NAT would allow your VM to access internet through your internet. But won't allow your HOST machine to access the VM
Host Only network will create a network where the VM can reach the host machine and the Host can reach the VM. No internet using this network
Bridged network will allow your VM to assign another IP from your Wifi router or the main network. This IP will allow VM to have net access as well as access to other machines on the network. This will allow even the host machine to reach the IP
Now in most cases when you want to run Docker inside a VM and access that VM using the host machine you want the VM to have both NAT and Host only bridges
Now accessing your app on port 8342 needs few things checked
seliunx, firewalld, ufw are disabled on your VM (or properly configured to allow the port)
Your VM has a host only network or bridged network
iptables -S should not show REJECT rules
Some VMs come pre-configure to only allow port 22 from external network.
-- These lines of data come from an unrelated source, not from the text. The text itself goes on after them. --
(** [None]: still waiting for a RID after [fuel] lost races. *)
Definition handle_add (fuel : nat) (st : Store) (fips : bool) (req_entry : rstring) (attributes : AttributeList)
    (spec : IndexSpec) (refs : Referrals) : prog (option LdapResult) :=
  prog_bind_ (fun r => Ret (match r with Ok a => a | Err a => Some a end)) (
    dn <-? lift (parse_dn req_entry) ;;
    _ <-? lift (refer refs dn) ;;
    entry <-? prog_map_err password_error_result (entry_from_attributes fips attributes) ;;
    _ <-? lift (validated entry) ;;
    stamped <-? on_store refs dn (stamp_security_principal fuel st (topology refs) dn entry) ;;
    match stamped with
    | None => Ret (Ok None)
    | Some entry =>
        _ <-? on_store refs dn (Store.put_entry st dn entry spec) ;;
        Ret (Ok (Some success))
    end).

Definition handle_delete (st : Store) (req : rstring) (spec : IndexSpec) (refs : Referrals) : prog LdapResult :=
  respond (
    dn <-? lift (parse_dn req) ;;
    _ <-? lift (refer refs dn) ;;
    _ <-? on_store refs dn (Store.delete_entry st dn spec) ;;
    Ret (Ok success)).

(** The entry a handler works on. *)
Definition read_entry (st : Store) (refs : Referrals) (dn : Dn) : prog (result LdapResult Entry) :=
  found <-? on_store refs dn (Store.get_entry st dn) ;;
  lift (ok_or no_such_object found).

(** One change of a modify request. *)
Definition apply_change (fips : bool) (entry : Entry) (c : Change) : prog (result Error Entry) :=
  let attr := ch_type c in
  let values := map utf8_lossy (ch_vals c) in
  match operation c with
  | ChangeAdd => stored <-? stored_values fips attr values ;; Ret (Ok (Entry.add_values entry attr stored))
  | ChangeDelete => Ret (Ok (Entry.delete_values entry attr values))
  | ChangeReplace =>
      if bool_decide (values = []) then Ret (Ok (Entry.delete_values entry attr []))
      else stored <-? stored_values fips attr values ;; Ret (Ok (Entry.set entry attr stored))
  end.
So you should try access the app on <hostonlyip>:8342 or <bridgedip>:8342.
If you want to test if the app is up or not you can do the following
docker inspect <containerid> | grep IPA
Get the IP from this and run the command
curl http://<containerip>:5000/
This command needs to be execute inside the VM and not on your machine. If this command doesn't work then your container is not listening on 5000. Sometimes app listen to only 127.0.0.1 inside the container. This means they will work only inside the container and not outside. The app inside the container needs to listen to 0.0.0.0
If nothing works you can try an ssh tunnel approach
ssh -L 8342:127.0.0.1:8342 user#<VMIP>
And then you should be able to access the app on localhost:8342
I've got the following setup:
OSX running MySQL listening on all network adaptors at port 3306
XDEBUG enabled IDE listening on port 9000 on the base OSX system.
docker-machine host running on the OSX system with the host ip 192.168.99.100
A debian based docker container with a mysql client running on the docker host and HHVM running with xdebug looking to connect to some lucky remote host on port 9000.
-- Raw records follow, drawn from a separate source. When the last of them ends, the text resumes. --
Lemma trace_answered s m items s' m' : trace s m items s' m' -> Forall answered items.
Proof.
  induction 1 as [|s m msg rest sent s1 m1 items s2 m2 Hread Hmsg _ IH]; constructor; [|done].
  apply message_ok in Hmsg as (ops & sasl' & Hans & Hs & _). by exists ops, sasl'.
Qed.

End terminates.
End trace.

(** ** Who the client is *)

Section identity.
  Context `{EntryCodec} `{Base64} `{!UnicodeLower} `{!OpenSsl, !OpenSslLaws} `{!KrbCodec} `{!LdapCodec}.
  Context `{!DerLaw EncApRepPart, !DerLaw ApRep}.
  Context (handshake : list event -> option (list event)) (T : Z -> Prop) (rid_fuel : nat) (app : LdapApp) (tls_configured : bool).
  Context (Hst : connected (la_store app)) (indexed : to_ascii_lowercase ATTR_PRINCIPAL_NAME ∈ la_index_spec app).
  Implicit Types (it : Item) (hist : list Item) (ctx : AcceptedContext).

Definition stored it (F : forest) : Prop := holds (la_store app) (la_index_spec app) F (it_store it).

(** The message brought a token that proves who the client is, by the keys the
    directory then had. *)
Definition token_accepted it ctx : Prop :=
  exists req mechanism tok p, protocol_op (it_msg it) = OpBindRequest req /\ authentication req = Sasl mechanism (Some tok) /\
    head (iter (registry (la_store app))) = Some p /\
    forall F, stored it F -> accepts T (service_keys (la_store app) F (base_dn p)) tok ctx.

(** The message chose a layer in a token made with the key of the context. *)
Definition layer_chosen it ctx (layer : Z) : Prop :=
  exists req, protocol_op (it_msg it) = OpBindRequest req /\ chooses_layer req (session_key ctx) (ctx_enctype ctx) layer.

(** The message brought the password of the entry it names. *)
Definition password_shown it (name : rstring) : Prop :=
  exists req password, protocol_op (it_msg it) = OpBindRequest req /\ simple_bind req password /\ name = bind_name req /\
    forall F, stored it F -> password_matches (la_store app) F name password.

(** Messages of the connection that justify its identity. *)
Definition identified hist (id : rstring) : Prop :=
  (exists it name, it ∈ hist /\ password_shown it name /\ id = str "dn:" ++ name) \/
  (exists it1 it2 ctx layer, it1 ∈ hist /\ it2 ∈ hist /\ token_accepted it1 ctx /\ layer_chosen it2 ctx layer /\ layer ∈ [1; 2; 4] /\
     id = str "u:" ++ client_principal ctx).

(** Messages that justify the negotiation. *)
Definition negotiated hist (s : SaslState) : Prop :=
  match s with
  | SaslNone => True
  | AwaitingApRepAck key e principal | AwaitingSecurityLayerAck key e principal =>
      exists it ctx, it ∈ hist /\ token_accepted it ctx /\ key = session_key ctx /\ e = ctx_enctype ctx /\ principal = client_principal ctx
  | SecurityLayerActive key e sealed _ =>
      exists it1 it2 ctx, it1 ∈ hist /\ it2 ∈ hist /\ token_accepted it1 ctx /\ key = session_key ctx /\ e = ctx_enctype ctx /\
        layer_chosen it2 ctx (if sealed then 4 else 2)
  end.

Definition justified hist (s : Session) : Prop :=
  negotiated hist (s_sasl s) /\ forall id, s_identity s = Some id -> identified hist id.

Lemma negotiated_mono hist hist' s : (forall it, it ∈ hist -> it ∈ hist') -> negotiated hist s -> negotiated hist' s.
Proof.
  intros Hin. destruct s; cbn [negotiated]; [done|intros (it & ctx & Hi & Hrest); exists it, ctx; auto..|].
  intros (it1 & it2 & ctx & Hi1 & Hi2 & Hrest). exists it1, it2, ctx. auto.
Qed.

Lemma identified_mono hist hist' id : (forall it, it ∈ hist -> it ∈ hist') -> identified hist id -> identified hist' id.
Proof. intros Hin [(it & name & Hi & ?)|(it1 & it2 & ctx & layer & Hi1 & Hi2 & ?)]; [left; eauto 10|right; eauto 10]. Qed.

Lemma token_from s m msg sent req ctx m' :
  protocol_op msg = OpBindRequest req -> accepts_token T (la_store app) req m m' ctx -> token_accepted (mkItem s m msg sent) ctx.
Proof.
  intros Hop (mechanism & tok & p & Ha & Hp & Hacc). exists req, mechanism, tok, p. do 3 (split; [done|]). intros F HF.
  by apply (accept_authentic T _ Hst (la_index_spec app) F m HF indexed) in Hacc.
Qed.

Lemma bind_negotiated hist s m msg sent req m' s' :
  protocol_op msg = OpBindRequest req -> negotiated hist s ->
  forall sess, s_sasl sess = s -> state_from T (la_store app) req m m' s s' -> negotiated (mkItem sess m msg sent :: hist) s'.
Proof.
  intros Hop Hneg sess Hsess. set (it := mkItem sess m msg sent).
  assert (forall x, x ∈ hist -> x ∈ it :: hist) as Hin by (intros; by right).
  assert (it ∈ it :: hist) as Hit by (by left).
  destruct s' as [|key e p|key e p|key e sealed seq]; cbn [state_from]; [done| | |].
  - intros (ctx & Hacc & -> & -> & ->). exists it, ctx. split; [done|]. split; [by eapply token_from|done].
  - intros [(ctx & Hacc & -> & -> & ->)| ->]; [|by apply (negotiated_mono hist)].
    exists it, ctx. split; [done|]. split; [by eapply token_from|done].
  - intros [->|(p & layer & -> & Hch & -> & ->)]; [by apply (negotiated_mono hist)|].
    destruct Hneg as (it1 & ctx & Hi1 & Htok & -> & -> & _). exists it1, it, ctx. do 5 (split; [by auto|]). by exists req.
Qed.

Lemma bind_identified hist sess m msg sent req m' id :
  protocol_op msg = OpBindRequest req -> negotiated hist (s_sasl sess) ->
  identity_from T (la_store app) (la_fips app) req m m' (s_sasl sess) id -> identified (mkItem sess m msg sent :: hist) id.
Proof.
  intros Hop Hneg. set (it := mkItem sess m msg sent). assert (it ∈ it :: hist) as Hit by (by left).
  intros [(pw & Hs & -> & Hauth)|(key & e & p & layer & Hs & -> & Hch & Hl)].
  - left. exists it, (bind_name req). split; [done|]. split; [|done]. exists req, pw. do 3 (split; [done|]). intros F HF.
    by destruct (authenticate_simple_runs T _ Hst (la_index_spec app) F m HF _ _ _ _ _ Hauth) as [_ [_ Hpw]].
  - right. rewrite Hs in Hneg. destruct Hneg as (it1 & ctx & Hi1 & Htok & -> & -> & ->). exists it1, it, ctx, layer.
    split; [by right|]. do 2 (split; [done|]). split; [by exists req|done].
Qed.

Lemma sends_negotiated hist id s ops sent s' : sends id s ops sent s' -> negotiated hist s -> negotiated hist s'.
Proof. induction 1; auto. Qed.

Lemma message_justified hist s m msg rest sent s1 m1 :
  justified hist s ->
  runs_at T (handle_message handshake rid_fuel app tls_configured (at_rest s rest) msg) m (sent, Ok s1) m1 ->
  justified (mkItem s m msg sent :: hist) s1.
Proof.
  intros [Hneg Hid] Hr. assert (forall x, x ∈ hist -> x ∈ mkItem s m msg sent :: hist) as Hin by (intros; by right).
  assert (forall id, s_identity s = Some id -> identified (mkItem s m msg sent :: hist) id) as Hold.
  { intros id Hi. by apply (identified_mono hist); [|apply Hid]. }
  apply message_ok in Hr as (ops & sasl' & _ & Hs & [(req & resp & identity & next & Hop & Hb & ->)|(_ & Hsasl & Hident & _)]).
  - cbn [s_sasl at_rest] in Hb. apply bind_effect in Hb as [Hi Hst']. split.
    + by eapply (bind_negotiated hist).
    + cbn [s_identity]. unfold bound_after. cbn [s_identity at_rest]. destruct (bool_decide _); [done|].
      intros id Hx%Hi. by eapply bind_identified.
  - split; [|intros id; rewrite Hident; apply Hold]. rewrite Hsasl. apply (negotiated_mono hist); [done|].
    by apply (sends_negotiated hist) in Hs.
Qed.

(** C10: On every connection, whenever a message is served the identity then
    bound was proved by earlier messages of the same connection: a password that
    matches the hash of the named entry, or an accepted Kerberos token followed
    by a choice of layer in a token made with the key of that context.  A
    security layer in force has the key of a context the client proved and is
    the layer it chose. *)
Theorem session_identity_justified reader m items s1 m1 :
  trace handshake T rid_fuel app tls_configured (new_session reader) m items s1 m1 ->
  justified items s1 /\
  forall before it after, items = before ++ it :: after -> justified before (it_session it).
Proof.
  enough (forall s m items s1 m1, trace handshake T rid_fuel app tls_configured s m items s1 m1 ->
    forall hist, justified hist s -> justified (rev items ++ hist) s1 /\
      forall before it after, items = before ++ it :: after -> justified (rev before ++ hist) (it_session it)) as Hgen.
  { intros Htr. destruct (Hgen _ _ _ _ _ Htr [] ltac:(by split)) as [Hend Hmid].
    assert (forall l s, justified (rev l ++ []) s -> justified l s) as Hrev.
    { intros l s. rewrite app_nil_r. intros [Hn Hi]. assert (forall x, x ∈ rev l -> x ∈ l) as Hin
        by (intros x; by rewrite !list_elem_of_In, <- in_rev).
      split; [by apply (negotiated_mono (rev l))|]. intros id Hx. by apply (identified_mono (rev l)); [|apply Hi]. }
    split; [by apply Hrev|]. intros before it after Heq. by eapply Hrev, Hmid. }
  clear reader m items s1 m1. induction 1 as [|s m msg rest sent s1 m1 items s2 m2 Hread Hmsg _ IH]; intros hist Hj.
  - split; [done|]. by intros [] ? ?.
  - destruct (IH _ (message_justified _ _ _ _ _ _ _ _ Hj Hmsg)) as [Hend Hmid]. cbn [rev]. rewrite <- app_assoc. split; [done|].
    intros [|it0 before] it after [= <- Heq]; [done|]. cbn [rev]. rewrite <- app_assoc. by eapply Hmid.
Qed.
End identity.

(** ** The security layer *)

Definition wrapped_seqs (sent : list Sent) : list Z :=
  omap (fun x => match x with SentWrapped seq _ => Some seq | SentClear _ => None end) sent.

Definition is_clear (x : Sent) : Prop := match x with SentClear _ => True | SentWrapped _ _ => False end.

(** The sequence number of the next wrapped message. *)
Definition next_seq (s : SaslState) : Z := match s with SecurityLayerActive _ _ _ seq => seq | _ => 1 end.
The ip addresses change frequently on the OSX system due to being assigned via DHCP, so I want the docker container to be able to somehow be able to hit the mysql server regardless of what IP the native OSX network adaptors get assigned (without manually updating it). Also, I need a stable ip I can provide my HHVM server.ini file a remotes host for Xdebug.
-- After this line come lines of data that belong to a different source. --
(* ===== verification/Oidc.v ===== *)
(** The OpenID Connect server's parts, [crates/oidc/src]: the client registry,
    the authorization codes, compact JSON web tokens, the claim sets and the
    discovery documents. *)

From S2P Require Import Prelude Bytes Str Utf8 Dn Etcd Index Store Token Kerberos Sign BinaryAttrs Krb.

(** ** Strings *)

(** [split_once(d)]. *)
Fixpoint split_once (d : char) (s : rstring) : option (rstring * rstring) :=
  match s with
  | [] => None
  | c :: s' => if c =? d then Some ([], s') else r ← split_once d s'; Some (c :: r.1, r.2)
  end.

(** Three parts of [splitn(3, d)]; the last keeps any further separators. *)
Definition splitn3 (d : char) (s : rstring) : option (rstring * rstring * rstring) :=
  p ← split_once d s; q ← split_once d p.2; Some (p.1, q.1, q.2).

Lemma split_once_app d a b : d ∉ a -> split_once d (a ++ d :: b) = Some (a, b).
Proof.
  induction a as [|c a IH]; intros Hd; cbn; [by rewrite Z.eqb_refl|].
  apply not_elem_of_cons in Hd as [Hc Ha]. destruct (Z.eqb_spec c d); [done|]. by rewrite IH.
Qed.

Lemma split_once_Some d s a b : split_once d s = Some (a, b) -> s = a ++ d :: b /\ d ∉ a.
Proof.
  revert a. induction s as [|c s IH]; intros a; cbn; [done|]. destruct (Z.eqb_spec c d) as [->|Hne].
  - intros [= <- <-]. split; [done|apply not_elem_of_nil].
  - destruct (split_once d s) as [[a' b']|]; [|done]. cbn. intros [= <- <-]. destruct (IH a' eq_refl) as [-> Ha].
    split; [done|]. by apply not_elem_of_cons.
Qed.

Lemma splitn3_app d a b c : d ∉ a -> d ∉ b -> splitn3 d (a ++ d :: b ++ d :: c) = Some (a, b, c).
Proof. intros Ha Hb. unfold splitn3. rewrite split_once_app by done. cbn. by rewrite split_once_app. Qed.

Lemma splitn3_Some d s a b c : splitn3 d s = Some (a, b, c) -> s = a ++ d :: b ++ d :: c /\ d ∉ a /\ d ∉ b.
Proof.
  unfold splitn3. destruct (split_once d s) as [[a' r]|] eqn:E; [|done]. cbn.
  destruct (split_once d r) as [[b' c']|] eqn:E'; [|done]. cbn. intros [= -> -> ->].
  apply split_once_Some in E as [-> ?]. by apply split_once_Some in E' as [-> ?].
Qed.

(** [split_whitespace()]: the maximal runs of other characters. *)
Fixpoint split_whitespace_acc (word : rstring) (s : rstring) : list rstring :=
  match s with
  | [] => if bool_decide (word = []) then [] else [word]
  | c :: s' =>
      if is_whitespace c then (if bool_decide (word = []) then [] else [word]) ++ split_whitespace_acc [] s'
      else split_whitespace_acc (word ++ [c]) s'
  end.
Definition split_whitespace (s : rstring) : list rstring := split_whitespace_acc [] s.

(** [serde_json::Value], without the forms this server never builds. *)
Inductive Value :=
| VString (s : rstring)
| VNumber (n : Z)
| VArray (items : list Value)
| VObject (fields : list (rstring * Value)).

Definition field (name : rstring) (v : Value) : option Value :=
  match v with VObject fs => snd <$> List.find (fun kv => bool_decide (kv.1 = name)) fs | _ => None end.

(** ** Clients, [clients.rs] *)

Record Client := mkClient { c_id : rstring; c_secret : rstring; c_redirect_uri : rstring }.

Definition ClientRegistry := gmap rstring Client.

Fixpoint parse_clients (entries : list rstring) (clients : ClientRegistry) : result rstring ClientRegistry :=
  match entries with
  | [] => Ok clients
  | entry :: entries' =>
      match splitn3 (ch "|") entry with
      | Some (client_id, client_secret, redirect_uri) =>
          parse_clients entries'
            (<[trim client_id := mkClient (trim client_id) (trim client_secret) (trim redirect_uri)]> clients)
      | None => Err entry
      end
  end.

(** The error is the malformed entry. *)
Definition ClientRegistry_parse (raw : rstring) : result rstring ClientRegistry :=
  parse_clients (List.filter (fun s => negb (bool_decide (trim s = []))) (split_char (ch ";") raw)) ∅.

Definition get_client (clients : ClientRegistry) (client_id : rstring) : option Client := clients !! client_id.

Definition authenticate (clients : ClientRegistry) (client_id client_secret : rstring) : bool :=
  match clients !! client_id with Some c => bool_decide (c_secret c = client_secret) | None => false end.

(** Every entry of the registry is a configured one, under its own name. *)
Definition clients_wf (clients : ClientRegistry) : Prop :=
  map_Forall (fun id c => c_id c = id /\ trimmed (c_id c) /\ trimmed (c_secret c) /\ trimmed (c_redirect_uri c)) clients.

Lemma parse_clients_wf entries clients clients' :
  clients_wf clients -> parse_clients entries clients = Ok clients' -> clients_wf clients'.
Proof.
  revert clients. induction entries as [|entry entries IH]; cbn [parse_clients]; intros clients Hwf; [by intros [= <-]|].
  destruct (splitn3 (ch "|") entry) as [[[id secret] uri]|]; [|intros [=]]. apply IH.
  apply map_Forall_insert_2; [|done]. repeat split; apply trim_trimmed.
Qed.

(** ** Codes, [codes.rs] *)

Record NewCode := mkNewCode {
  nc_client_id : rstring;
  nc_redirect_uri : rstring;
  nc_subject_dn : rstring;
  nc_nonce : option rstring;
  nc_scope : rstring;
}.

(** [expires_at] is an instant in nanoseconds. *)
Record IssuedCode := mkIssuedCode { ic : NewCode; expires_at : Z }.

Definition CodeStore := gmap rstring IssuedCode.

(** The base64url engine without padding. *)
Class Base64Url := {
  u64_encode : bytes -> rstring;
  u64_decode : rstring -> option bytes;
  u64_roundtrip b : bytes_ok b -> u64_decode (u64_encode b) = Some b;
  u64_alphabet b : bytes_ok b ->
    Forall (fun c => 65 <= c <= 90 \/ 97 <= c <= 122 \/ 48 <= c <= 57 \/ c = 45 \/ c = 95) (u64_encode b);
}.

Section codes.
  Context `{Base64Url}.

Definition issue (codes : CodeStore) (new : NewCode) (ttl : Z) : prog (result Error (rstring * CodeStore)) :=
  raw <-? random_bytes 32 ;;
  t <-? read_clock ;;
  let code := u64_encode raw in
  Ret (Ok (code, <[code := mkIssuedCode new (t + ttl)]> codes)).
End codes.

(** The clock is read only for a code that is there. *)
Definition consume (codes : CodeStore) (code : rstring) : prog (option IssuedCode * CodeStore) :=
  match codes !! code with
  | None => Ret (None, codes)
  | Some entry =>
      Call Now (fun now => Ret (if expires_at entry <? now then None else Some entry, delete code codes))
  end.

(** ** Claims, [claims.rs] *)

Record IdTokenClaims := mkIdToken {
  it_iss : rstring;
  it_sub : rstring;
  it_aud : rstring;
  it_exp : Z;
  it_iat : Z;
  it_nonce : option rstring;
  it_email : option rstring;
  it_name : option rstring;
  it_preferred_username : option rstring;
}.

Record AccessTokenClaims := mkAccessToken { at_iss : rstring; at_sub : rstring; at_exp : Z; at_iat : Z; at_scope : rstring }.

(** From a reading of the clock; a time before 1970 counts as 0. *)
Definition now_secs (t : Z) : Z := if t <? 0 then 0 else t / NANOS.

(** ** Tokens, [jwt.rs] *)

(** [serde_json] for one type; its output is UTF-8. *)
Class ToJson (A : Type) := { to_vec : A -> option bytes; to_vec_ok a b : to_vec a = Some b -> bytes_ok b }.
Class FromJson (A : Type) := { from_slice : bytes -> option A }.

(** What is written can be read back. *)
Class JsonLaw (A : Type) `{!ToJson A, !FromJson A} :=
  json_roundtrip (a : A) b : to_vec a = Some b -> from_slice b = Some a.

(** The signer and verifier of the key pair. *)
Class SigningKey := {
  ecdsa_sign : bytes -> option bytes;
  ecdsa_verify : bytes -> bytes -> bool;
}.

(** A signature is the canonical DER of two numbers of 32 bytes, and verifies. *)
Class SigningKeyLaw `{SigningKey} :=
  sign_verifies message der : ecdsa_sign message = Some der ->
    ecdsa_verify message der = true /\
    exists raw, zlen raw = 2 * P256_COMPONENT_LEN /\ bytes_ok raw /\ der = jose_to_der raw P256_COMPONENT_LEN.

Record Header := mkHeader { alg : rstring; typ : rstring; kid : rstring }.

Inductive JwtError :=
| JwtCrypto (e : Error)
| Malformed (what : rstring)
| JwtJson
| BadSignature.

Section jwt.
  Context `{Base64Url} `{SigningKey} `{!ToJson Header}.

Definition sign {A : Type} `{!ToJson A} (key_id : rstring) (claims : A) : result JwtError rstring :=
  let header := mkHeader (str "ES256") (str "JWT") key_id in
  hb ← ok_or JwtJson (to_vec header);
  cb ← ok_or JwtJson (to_vec claims);
  let signing_input := u64_encode hb ++ str "." ++ u64_encode cb in
  sig ← map_err JwtCrypto (sign_es256 ecdsa_sign (utf8_encode signing_input));
  Ok (signing_input ++ str "." ++ u64_encode sig).

Definition verify {A : Type} `{!FromJson A} (token : rstring) : result JwtError A :=
  match splitn3 (ch ".") token with
  | None => Err (Malformed (str "expected three dot-separated parts"))
  | Some (header_b64, claims_b64, sig_b64) =>
      let signing_input := header_b64 ++ str "." ++ claims_b64 in
      sig ← ok_or (Malformed (str "signature is not valid base64url")) (u64_decode sig_b64);
      v ← map_err JwtCrypto (verify_es256 ecdsa_verify (utf8_encode signing_input) sig);
      if negb v then Err BadSignature
      else
        claims_bytes ← ok_or (Malformed (str "claims are not valid base64url")) (u64_decode claims_b64);
        ok_or JwtJson (from_slice claims_bytes)
  end.
End jwt.

(** ** Discovery, [discovery.rs] *)

Definition KEY_ID : rstring := str "iron-oidc-1".

Definition strings (l : list rstring) : Value := VArray (List.map VString l).

Definition openid_configuration (issuer : rstring) : Value :=
  VObject [
    (str "issuer", VString issuer);
    (str "authorization_endpoint", VString (issuer ++ str "/authorize"));
    (str "token_endpoint", VString (issuer ++ str "/token"));
    (str "userinfo_endpoint", VString (issuer ++ str "/userinfo"));
    (str "jwks_uri", VString (issuer ++ str "/.well-known/jwks.json"));
    (str "response_types_supported", strings [str "code"]);
    (str "grant_types_supported", strings [str "authorization_code"]);
    (str "subject_types_supported", strings [str "public"]);
    (str "id_token_signing_alg_values_supported", strings [str "ES256"]);
    (str "scopes_supported", strings [str "openid"; str "profile"; str "email"]);
    (str "token_endpoint_auth_methods_supported", strings [str "client_secret_basic"; str "client_secret_post"]);
    (str "claims_supported", strings [str "sub"; str "iss"; str "aud"; str "exp"; str "iat"; str "email"; str "name"; str "preferred_username"])
  ].

(** [pubkey]: the point of the key pair. *)
Definition jwks `{Base64Url} (pubkey : bytes) : result Error Value :=
  xy ← public_xy pubkey;
  Ok (VObject [(str "keys", VArray [VObject [
    (str "kty", VString (str "EC"));
    (str "crv", VString (str "P-256"));
    (str "use", VString (str "sig"));
    (str "alg", VString (str "ES256"));
    (str "kid", VString KEY_ID);
    (str "x", VString (u64_encode xy.1));
    (str "y", VString (u64_encode xy.2))]])]).

(** ** Tokens that were signed verify *)

Section jwt_laws.
  Context `{Base64Url} `{SigningKey} `{!SigningKeyLaw} `{!ToJson Header}.

(** The alphabet is ASCII and has no separator. *)
Lemma u64_ascii b : bytes_ok b -> Forall (fun c => 0 <= c < 128) (u64_encode b).
Proof. intros Hb. eapply Forall_impl; [by apply u64_alphabet|]. cbn. lia. Qed.

Lemma u64_no_dot b : bytes_ok b -> ch "." ∉ u64_encode b.
Proof.
  change (ch ".") with 46. intros Hb Hin. pose proof (proj1 (Forall_forall _ _) (u64_alphabet b Hb) _ Hin) as Hc. cbn in Hc. lia.
Qed.

(** The signature of a message verifies in its fixed-size form. *)
Lemma sign_verify_es256 message sig :
  sign_es256 ecdsa_sign message = Ok sig -> bytes_ok sig /\ verify_es256 ecdsa_verify message sig = Ok true.
Proof.
  unfold sign_es256. destruct (ecdsa_sign message) as [der|] eqn:E; [|done]. cbn [ok_or mbind result_bind].
  destruct (sign_verifies _ _ E) as (Hv & raw & Hl & Hb & ->).
  rewrite (jose_der_roundtrip raw P256_COMPONENT_LEN Hl) by by_decide. intros [= <-]. split; [done|].
  unfold verify_es256. rewrite Hl, Z.eqb_refl. cbn [negb]. by rewrite Hv.
Qed.

Lemma jwt_sign_verify {A : Type} `{!ToJson A, !FromJson A, !JsonLaw A} key_id (claims : A) token :
  sign key_id claims = Ok token -> verify token = Ok claims.
Proof.
  unfold sign. destruct (to_vec (mkHeader _ _ key_id)) as [hb|] eqn:Eh; [|done].
  destruct (to_vec claims) as [cb|] eqn:Ec; [|done]. cbn [ok_or mbind result_bind].
  pose proof (to_vec_ok _ _ Eh) as Hhb. pose proof (to_vec_ok _ _ Ec) as Hcb. pose proof (json_roundtrip _ _ Ec) as Hc.
  set (input := u64_encode hb ++ str "." ++ u64_encode cb).
  destruct (sign_es256 ecdsa_sign (utf8_encode input)) as [sig|] eqn:Es; [|done]. cbn [map_err mbind result_bind]. intros Ht.
  apply sign_verify_es256 in Es as [Hsig Hv]. unfold verify.
  assert (token = u64_encode hb ++ ch "." :: u64_encode cb ++ ch "." :: u64_encode sig) as ->.
  { transitivity (input ++ str "." ++ u64_encode sig); [congruence|]. unfold input. by rewrite <- !app_assoc. }
  rewrite splitn3_app by by apply u64_no_dot. cbv beta iota zeta.
  change (u64_encode hb ++ str "." ++ u64_encode cb) with input. rewrite (u64_roundtrip sig) by done. cbn [ok_or mbind result_bind].
  rewrite Hv. cbn [map_err mbind result_bind negb]. rewrite (u64_roundtrip cb) by done. cbn [ok_or mbind result_bind]. by rewrite Hc.
Qed.
End jwt_laws.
With running a base system of linux this isn't an issue as the docker host and the actual native machine running docker are one-and-the-same. Also, there are several ways for a container to learn of the host's ip so the issue isn't hitting the docker host.
However, in OSX running docker-machine, the host ain't the native OSX system, but instead is a VM running in virtual box (assuming you're using the vb driver, and who the sam hill blazes isn't?).
The only thing I could think of was to port forward request on 3306 to the docker-machine host (192.168.99.100 which never changes) to the OSX's port 3306. Then have the container hit the docker-machine host for Mysql requests. IF this works, I could rinse and repeat for any port I port I need to link like xdebug on port 9000.
Does anyone know how to accomplish this or have another suggestion?
Figured a way out without needing to make any changes that provides a consistent ip to connect to on the base OSX system. Docker machine sets things up in such a way to make this possible.
Docker machine creates a virtualbox VM with 2 network adaptors, one set up as host-only, the other set as NAT. Don't know why it creates 2, but
The host-only adaptor provides the OSX an ip of 192.168.99.1 and the various VM's using it get addresses starting with 192.168.99.100. However, inside the VM network, you can't use the address 192.168.99.1 to hit ports on the parent OSX system (not sure why, but guessing host only intends to be only communication between the VMs).
The NAT network adaptor is set so the OSX get's the ip 10.0.2.2 and the VM get's 10.0.2.15. With a NAT, you can route to the OSX system at 10.0.2.2 from both the docker host VM and containers running on the host.
Since this 10.0.2.2 address for the OSX machine doesn't change (unless you screw with the virtual box networking settings) bingo, got what I need.